Definition cmd_int (key l : list Z) : Z :=
  match find_key key l with
  | None => 0
  | Some rest => number_from key (drop 1 rest)
  end.

Lemma s32_step v base d : s32 (s32 (s32 v * base) + d) = s32 (v * base + d).
Proof.
  unfold s32. rewrite <- (Zplus_mod_idemp_l (v * base + d)).
  rewrite <- (Zplus_mod_idemp_l (_ + d)). f_equal. f_equal. f_equal.
  set (M := 2 ^ 32). set (h := 2 ^ 31).
  assert (E : forall x, exists q, (x + h) mod M - h = x - M * q).
  { intros x. exists ((x + h) / M). pose proof (Z.div_mod (x + h) M ltac:(done)). lia. }
  destruct (E v) as [q1 ->]. destruct (E ((v - M * q1) * base)) as [q2 ->].
  replace ((v - M * q1) * base - M * q2 + d) with (v * base + d + (- q1 * base - q2) * M) by ring.
  by apply Z_mod_plus_full.
Qed.

Section Numbers.
Context (cmdline : Z -> Z) (l : list Z) (Hl : cstring cmdline l).
Context (key : list Z) (Hk : Forall (fun c => c <> 0) key) (Hk0 : key <> []).
Context (Hlen : Z.of_nat (length l) + Z.of_nat (length key) + 4 < 2 ^ 32).

#[local] Abbreviation klen := (Z.of_nat (length key)).
#[local] Abbreviation len := (Z.of_nat (length l)).

Lemma key_length : (0 < length key)%nat.
Proof. destruct key; [done|cbn; lia]. Qed.

(** A byte of the line, or its end. *)
Lemma line_at pre r : l = pre ++ r -> cmdline (Z.of_nat (length pre)) = nth 0 r 0.
Proof.
  intros E. destruct Hl as [_ Hh]. rewrite Hh by (rewrite E, !length_app; cbn; lia).
  rewrite E, <- app_assoc, app_nth2, Nat.sub_diag by lia. by destruct r.
Qed.

Lemma line_nonzero pre c r : l = pre ++ c :: r -> c <> 0.
Proof.
  intros E. destruct Hl as [Hn _]. rewrite E in Hn. apply Forall_app in Hn as [_ Hn].
  by apply Forall_cons_1 in Hn as [Hc _].
Qed.
(* ===== verification/Vlibc.v ===== *)
(** * The C library: div.c, random.c, error.c, time.c, stdio.c, tty.c, system.c
      and the calls of printf.c under userspace/vlibc

    The string routines are in [CString], [memset] in [ArmMemset], the formatter
    in [Printk] and the stubs of the system calls in [Syscalls].  [frame] is the
    address of a routine's local object, [rs] what the registers a stub does not
    set hold. *)

From stdpp Require Import base list numbers.
From Stdlib Require Import ZArith Lia Znumtheory.
From Stdlib Require String.
From S2P Require Import Prelude CString Romfs Mmio Gpio Process Sched Serial Console Files Printk Interrupts Syscalls User.
Import String.StringSyntax.

(** ** div.c *)

(** The loop adds [divisor] to a word until it is past [dividend]. *)
Fixpoint uidiv_loop (fuel : nat) (dividend divisor q new_d : Z) : option Z :=
  match fuel with
  | O => None
  | S f =>
      if dividend <? new_d then Some q
      else uidiv_loop f dividend divisor (u32 (q + 1)) (u32 (new_d + divisor))
  end.

Definition aeabi_uidiv (fuel : nat) (dividend divisor : Z) : user Z :=
  if divisor =? 0 then say (lits "Division by zero!" ++ [nl]) ;; mret 0
  else of_option (uidiv_loop fuel dividend divisor 0 divisor).

Definition aeabi_idivmod (fuel : nat) (dividend divisor : Z) : user Z :=
  q ← aeabi_uidiv fuel (u32 dividend) (u32 divisor);
  mret (s32 (u32 (dividend - u32 (q * divisor)))).
(* ===== verification/Blackjack.v ===== *)
(** * Blackjack: userspace/blackjack.c

    Cards are the strings the shoe points to; [shoe] is the array of them.  The
    players' structs are the fields of [game]; an index outside an array is
    undefined, [Stuck].  On the board the program does not read the keyboard:
    it ends at the first bet.  The rest of the game, which the host build plays,
    is modelled with its input as a list: a bet or an action, or [None] where
    [scanf] fails, as it does at the end of the list; the board's [player_turn]
    is given "hit" for every action.  [atoi] is the one the program is linked
    with, the library's on the board; [player_a] and [house_a] are the addresses
    of the structs. *)

From stdpp Require Import base list numbers.
From Stdlib Require Import ZArith Lia.
From Stdlib Require String.
From S2P Require Import Prelude CString Printk Syscalls User Vlibc.
Import String.StringSyntax.

Definition SHOE_SIZE : Z := 312.
Definition HAND_SIZE : Z := 22.
Definition MAX_HANDS : Z := 4.
Definition CARD_SIZE : Z := 3.

Record player := Player {
  value : list Z;
  result : list Z;
  money : Z;
  bet_size : Z;
  has_split : Z;
  hand : list (list (list Z));
  hand_index : Z;
  next_slot : list Z }.

Record house := House {
  h_value : Z;
  h_result : Z;
  h_next_slot : Z;
  h_hand : list (list Z) }.

Record game := Game { pl : player; ho : house; shoe : list (list Z); g_rng : rng }.

Definition with_pl (p : player) (g : game) : game := Game p (ho g) (shoe g) (g_rng g).
Definition with_ho (h : house) (g : game) : game := Game (pl g) h (shoe g) (g_rng g).
Definition with_shoe (s : list (list Z)) (r : rng) (g : game) : game := Game (pl g) (ho g) s r.

Definition set_value (v : list Z) (p : player) : player :=
  Player v (result p) (money p) (bet_size p) (has_split p) (hand p) (hand_index p) (next_slot p).
Definition set_result (v : list Z) (p : player) : player :=
  Player (value p) v (money p) (bet_size p) (has_split p) (hand p) (hand_index p) (next_slot p).
Definition set_money (v : Z) (p : player) : player :=
  Player (value p) (result p) v (bet_size p) (has_split p) (hand p) (hand_index p) (next_slot p).
Definition set_bet_size (v : Z) (p : player) : player :=
  Player (value p) (result p) (money p) v (has_split p) (hand p) (hand_index p) (next_slot p).
Definition set_has_split (v : Z) (p : player) : player :=
  Player (value p) (result p) (money p) (bet_size p) v (hand p) (hand_index p) (next_slot p).
Definition set_hand (v : list (list (list Z))) (p : player) : player :=
  Player (value p) (result p) (money p) (bet_size p) (has_split p) v (hand_index p) (next_slot p).
Definition set_hand_index (v : Z) (p : player) : player :=
  Player (value p) (result p) (money p) (bet_size p) (has_split p) (hand p) v (next_slot p).
Definition set_next_slot (v : list Z) (p : player) : player :=
  Player (value p) (result p) (money p) (bet_size p) (has_split p) (hand p) (hand_index p) v.

Definition set_h_value (v : Z) (h : house) : house := House v (h_result h) (h_next_slot h) (h_hand h).
Definition set_h_result (v : Z) (h : house) : house := House (h_value h) v (h_next_slot h) (h_hand h).
Definition set_h_next_slot (v : Z) (h : house) : house := House (h_value h) (h_result h) v (h_hand h).
Definition set_h_hand (v : list (list Z)) (h : house) : house :=
  House (h_value h) (h_result h) (h_next_slot h) v.

(** The structs in the zeroed data section. *)
Definition no_hand : list (list Z) := repeat (repeat 0 3) 22.
Definition player_bss : player :=
  Player (repeat 0 4) (repeat 0 4) 0 0 0 (repeat no_hand 4) 0 (repeat 0 4).
Definition house_bss : house := House 0 0 0 no_hand.

(** ** Arrays *)

Definition index {A} (l : list A) (i : Z) : option A :=
  if i <? 0 then None else l !! Z.to_nat i.

Definition store_at {A} (l : list A) (i : Z) (x : A) : option (list A) :=
  if (0 <=? i) && (i <? Z.of_nat (length l)) then Some (<[Z.to_nat i := x]> l) else None.

(** The bytes of a string with its terminator. *)
Definition chars (l : list Z) (i : Z) : Z := nth (Z.to_nat i) (l ++ [0]) 0.

(** [strcpy] into a card of three bytes. *)
Definition strcpy_card (dst src : list Z) : option (list Z) :=
  if Z.of_nat (length src) + 1 <=? CARD_SIZE
  then Some (src ++ 0 :: drop (S (length src)) dst) else None.

Definition put_card (hand : list (list Z)) (slot : Z) (card : list Z) : option (list (list Z)) :=
  old ← index hand slot; new ← strcpy_card old card; store_at hand slot new.

(** The string in a card. *)
Fixpoint card_text (c : list Z) : list Z :=
  match c with
  | [] => []
  | b :: c' => if b =? 0 then [] else b :: card_text c'
  end.

(** ** The shoe *)

Definition six (s : String.string) : list (list Z) := repeat (text s) 6.
Arguments six s%_string.

Definition all_cards : list (list Z) :=
  six "AH" ++ six "AD" ++ six "AC" ++ six "AS" ++ six "KH" ++ six "KD" ++ six "KC" ++ six "KS" ++
  six "QH" ++ six "QD" ++ six "QC" ++ six "QS" ++ six "JH" ++ six "JD" ++ six "JC" ++ six "JS" ++
  six "TH" ++ six "TD" ++ six "TC" ++ six "TS" ++ six "9H" ++ six "9D" ++ six "9C" ++ six "9S" ++
  six "8H" ++ six "8D" ++ six "8C" ++ six "8S" ++ six "7H" ++ six "7D" ++ six "7C" ++ six "7S" ++
  six "6H" ++ six "6D" ++ six "6C" ++ six "6S" ++ six "5H" ++ six "5D" ++ six "5C" ++ six "5S" ++
  six "4H" ++ six "4D" ++ six "4C" ++ six "4S" ++ six "3H" ++ six "3D" ++ six "3C" ++ six "3S" ++
  six "2H" ++ six "2D" ++ six "2C" ++ six "2S".

Definition create_shoe : list (list Z) := all_cards.

(** The swaps of [shuffle] from index [i] down to 1. *)
Fixpoint shuffle_loop (i : nat) (shoe : list (list Z)) (r : rng) : option (list (list Z) * rng) :=
  match i with
  | O => Some (shoe, r)
  | S i' =>
      let '(random, r1) := rand r in
      let j := Z.rem random (Z.of_nat i + 1) in
      tmp ← index shoe (Z.of_nat i);
      other ← index shoe j;
      shoe1 ← store_at shoe (Z.of_nat i) other;
      shoe2 ← store_at shoe1 j tmp;
      shuffle_loop i' shoe2 r1
  end.

Definition shuffle (n : Z) (shoe : list (list Z)) (r : rng) : option (list (list Z) * rng) :=
  shuffle_loop (Z.to_nat (n - 1)) shoe r.

(** The cards move up by one. *)
Definition shift_up (shoe : list (list Z)) : list (list Z) := drop 1 shoe ++ [[]].

Section Blackjack.
Context (rs : list Z) (atoi : (Z -> Z) -> option Z) (player_a house_a : Z).
Definition run_cd (string : Z) : user Z :=
  m ← get_mem;
  len ← of_option (vlibc_strlen n (at_ m string));
  result ← svc_int (libc_chdir rs (if 3 <? len then string + 3 else y_home y));
  (if result <? 0 then
     e ← of_option (strerror result);
     say (lits "Error changing directory " ++ [Conv [] (Str (y_error y) (text e)); nl])
   else mret 0) ;;
  mret result.

Definition pretty_time (t : Z) : user piece :=
  a ← on_mem (fun m => time_pretty (y_fmt4 y) (y_fmt3 y) (y_fmt2 y) (y_fmt1 y) int_buffer f m t
                         (y_timestring y) 256);
  arg_string a.

Definition run_uptime : user Z :=
  svc_int (libc_times rs (y_tms y)) ;;
  t ← time rs 0;
  p ← pretty_time t;
  say (lits "Time since boot: " ++ [p; nl]) ;;
  m ← get_mem;
  p ← pretty_time (Z.quot (s32 (load32 m (y_tms y))) 64);
  say (lits "Time running: " ++ [p; nl]) ;;
  mret 0.

Definition run_sleep (string : Z) : user Z :=
  m ← get_mem;
  seconds ← of_option (atoi n (at_ m (string + 6)));
  say (lits "Sleeping for " ++ [dec seconds] ++ lits "s..." ++ [nl]) ;;
  sleep rs (y_frame y) (u32 seconds) ;;
  mret 0.

Definition run_temp : user Z :=
  temperature ← svc (vmwos_get_temp rs);
  say (lits "Current temperature " ++ [dec (temperature / 1000)] ++ lits "C, " ++
       [dec (u32 (u32 (temperature * 9) / 5000 + 32))] ++ lits "F" ++ [nl]) ;;
  mret 0.

(** The path of a command: the word itself when it has a slash, the file of that
    name in /bin otherwise. *)
Definition command_path (string : Z) : user Z :=
  m ← get_mem;
  slashes ← of_option (is_relative n m string);
  on_mem (fun m => vlibc_sprintf int_buffer f m (y_temp y)
            (if negb (slashes =? 0) then y_fmt_s y else y_fmt_bin y) [Word string]).

(** A program, as a child of the shell.  The value of [execve] is dropped. *)
Definition run_program (string : Z) : user Z :=
  '(_, background) ← on_mem (fun m => '(count, background, m1) ← create_argv n m (y_arguments y) string;
                                      Some (count, background, m1));
  command_path string ;;
  result ← svc_int (libc_stat rs (y_temp y) (y_stat y));
  if result <? 0 then
    p ← arg_string (y_temp y);
    say (nl :: lits "Commmand not found: " ++ [Lit 34; p; Lit 34] ++ lits "!" ++ [nl]) ;; mret 0
  else
    pid ← svc_int (libc_vfork rs);
    if pid =? 0 then svc_int (libc_execve rs (y_temp y) (y_arguments y) 0) ;; mret 0
    else if negb (background =? 0) then mret 0
    else
      say (lits "Waiting for " ++ [dec pid] ++ lits " to finish" ++ [nl]) ;;
      svc_int (libc_waitpid rs pid (y_status y) 0) ;;
      m ← get_mem;
      say (lits "Child exited with " ++ [dec (load32 m (y_status y)); nl]) ;;
      mret 0.
(** C26. The amount chosen with [wii_controller_prompt] on a controller that
    reports up or down held for some samples and released, any number of times,
    and then A.  A key counts once at first and again after every eighth sample;
    up adds [delta], down takes it away as often as the amount stays at or above
    the minimum; so the result is never below the minimum. *)
Theorem prompt_amount n rs y holds ss fuel msg s starting_val delta minimum m :
  length rs = 15%nat -> 0 <= c_buf y -> c_buf y + 6 < 2 ^ 32 ->
  cstring (at_ m msg) s -> (length s < n)%nat ->
  0 < delta -> - 2 ^ 31 <= minimum - delta -> minimum <= starting_val ->
  Forall (fun a => a < 2 ^ 31) (amounts delta minimum starting_val holds) ->
  Forall2 reports ss (flat_map hold_samples holds ++ [BA]) -> (length ss < fuel)%nat ->
  let result := fold_left (held_amount delta minimum) holds starting_val in
  exists m' ps, run pad_answer (Bet.wii_controller_prompt n rs y fuel msg starting_val delta minimum m)
      [] ss = Some (result, m', ps, []) /\ minimum <= result.
Proof.
  intros Hrs Hb0 Hb1 Hs Hn Hd Hm Hst HF HR Hf result.
  destruct (holds_ok delta minimum Hd Hm holds starting_val Hst ltac:(lia) HF) as [E Hmin].
  assert (Hk : forall h, In h holds -> Forall (fun b => word16 b /\ Z.testbit b 4 = false) (hold_samples h)).
  { intros [d k] _. unfold hold_samples. apply Forall_app. split; [|repeat constructor; by vm_compute].
    cbn [fst snd]. induction k; [done|]. apply List.Forall_cons; [by destruct d|done]. }
  assert (Hall : Forall (fun b => word16 b /\ Z.testbit b 4 = false) (flat_map hold_samples holds)).
  { clear - Hk. induction holds as [|h holds IH]; [done|]. cbn [flat_map]. apply Forall_app.
    split; [by apply Hk; left|]. apply IH. intros h' Hh'. apply Hk. by right. }
  destruct (prompt_loop_ok rs Hrs y (conj Hb0 Hb1) delta minimum ss (flat_map hold_samples holds) BA HR)
    with (fuel := fuel) (col := s32 (Z.of_nat (length s) + 1)) (before := 0) (cash := starting_val)
      (consecutive := 0) (m := m)
      (printed := [Lit 27] ++ lits "[?25l" ++ [Conv [] (Str msg s); dec starting_val])
    as (m' & ps & Er); try done.
  - apply Forall_app. split; [|by repeat constructor].
    revert Hall. apply List.Forall_impl. tauto.
  - revert Hall. apply List.Forall_impl. tauto.
  - pose proof (List.Forall2_length HR) as Hlen. rewrite length_app in Hlen. cbn in Hlen. lia.
  - exists m', ps. split; [|done]. unfold Bet.wii_controller_prompt. rewrite run_bind.
    cbn [get_mem run mbind option_bind]. rewrite (vlibc_strlen_cstring n _ s Hs Hn), run_bind.
    cbn [of_option mret user_ret run mbind option_bind].
    rewrite (string_at_cstring n m msg s Hs Hn), run_bind.
    cbn [of_option mret user_ret run mbind option_bind]. rewrite run_bind.
    cbn [say run mbind option_bind]. cbn [app] in Er |- *. rewrite Er, fold_left_app, E.
    cbn [fold_left]. by rewrite step_idle.
Qed.

(** Up for 10 samples, down for 30; the minimum stops it. *)
Definition demo_holds : list (bool * nat) := [(true, 10%nat); (false, 30%nat)].

Lemma demo_amount : fold_left (held_amount 10 0) demo_holds 10 = 0.
Proof. by vm_compute. Qed.

Lemma demo_amounts : Forall (fun a => a < 2 ^ 31) (amounts 10 0 10 demo_holds).
Proof. repeat constructor; by vm_compute. Qed.

Lemma demo_samples : Forall2 reports (map registers (flat_map hold_samples demo_holds ++ [BA]))
  (flat_map hold_samples demo_holds ++ [BA]).
Proof.
  apply registers_reports. apply Forall_app. split; [|by repeat constructor].
  assert (forallb (fun b => (0 <=? b) && (b <? 2 ^ 16)) (flat_map hold_samples demo_holds) = true)
    as Hb by (by vm_compute).
  apply List.Forall_forall. intros b Hin. rewrite forallb_forall in Hb. specialize (Hb b Hin).
  unfold word16. lia.
Qed.

Lemma prompt_amount_witness :
  exists m' ps, run pad_answer (Bet.wii_controller_prompt 5 (repeat 9 15) demo_pad 50 1030 10 10 0
      (mem_with (fun _ => 7) 1030 [36; 0])) []
      (map registers (flat_map hold_samples demo_holds ++ [BA]))
      = Some (fold_left (held_amount 10 0) demo_holds 10, m', ps, []) /\
    0 <= fold_left (held_amount 10 0) demo_holds 10.
Proof.
  apply (prompt_amount 5 (repeat 9 15) demo_pad demo_holds _ 50 1030 [36] 10 10 0
    (mem_with (fun _ => 7) 1030 [36; 0])).
  - done.
  - cbn; lia.
  - cbn; lia.
  - by apply cstringb_cstring.
  - cbn; lia.
  - lia.
  - lia.
  - lia.
  - exact demo_amounts.
  - exact demo_samples.
  - vm_compute; lia.
Defined.

(** [BZR] is printed as ZL and [BZL] as ZR. *)
Lemma swapped_triggers :
  press_text 0 BZR = text "ZL " ++ [10] /\ press_text 0 BZL = text "ZR " ++ [10].
Proof. by split; vm_compute. Qed.
Lemma kprintk_ok w m string ps : Forall (piece_ok (pe_buffer pe) m) ps ->
  cstring (at_ m string) (spelled ps) ->
  apart (pe_buffer pe) MAX_PRINT_SIZE string (Z.of_nat (length (spelled ps)) + 1) ->
  (length (rendered ps) < 255)%nat -> (length (spelled ps) <= 120)%nat ->
  exists r w' m', kprintk io_base pe sr w m string (args ps) = Some (r, w', m') /\
    tx io_base w' = tx io_base w ++ crlf (rendered ps) /\
    modifies [(pe_buffer pe, MAX_PRINT_SIZE)] m m'.
Proof.
  destruct P as [P1 P2 P3 P4]. intros Hps Hs Ha Hl Hf.
  destruct (printk_ok io_base (pe_buffer pe) (pe_int_buffer pe) (pe_fuel pe) (pe_wf pe) sr w m
    string ps) as (w' & m' & E & _ & T & _ & M); try done; [lia|].
  eexists _, w', m'. split; [exact E|]. split; [done|]. by apply modifies_same_outside.
Qed.
End Print.

Section Start.
Context `{MemFill} `{Device W} (io_base : Z) `{!Uart (W := W) io_base}.
Context (e : boot_env) (sr : serial_type) (kernel : Z -> bool) (lim : Z).
Context (P : may_print io_base (b_print e) sr).

(** The five strings. *)
Definition boot_strings : list (Z * list Z) :=
  [(b_idle e, spelled (idle_format 0)); (b_userspace e, spelled (user_format 0 0 []));
   (b_root e, [47]); (b_romfs e, text "romfs"); (b_shell e, text "/bin/shell")].

Context (rd : ramdisk) (d : Z -> Z).

Definition image (m : mem) : Prop := holds_image rd d boot_strings m.

(** The regions in the kernel image, apart from the buffer of [printk]. *)
Definition image_low : Prop := Forall (below lim) (image_regions rd boot_strings).
Context (IL : image_low).
Context (IP : Forall (away [(pe_buffer (b_print e), MAX_PRINT_SIZE)]) (image_regions rd boot_strings)).

Lemma image_fresh m m' p n : modifies [(p, n)] m m' -> lim <= p -> image m -> image m'.
Proof. intros M Hp. eapply holds_image_modifies; [exact M|by eapply below_away]. Qed.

#### Problem description
Print, without alteration, only the lines above between the one holding "of the structs. *)" and the one holding "Definition MAX_HANDS : Z := 4.", inclusive.

#### Output of the exercise
    of the structs. *)

From stdpp Require Import base list numbers.
From Stdlib Require Import ZArith Lia.
From Stdlib Require String.
From S2P Require Import Prelude CString Printk Syscalls User Vlibc.
Import String.StringSyntax.

Definition SHOE_SIZE : Z := 312.
Definition HAND_SIZE : Z := 22.
Definition MAX_HANDS : Z := 4.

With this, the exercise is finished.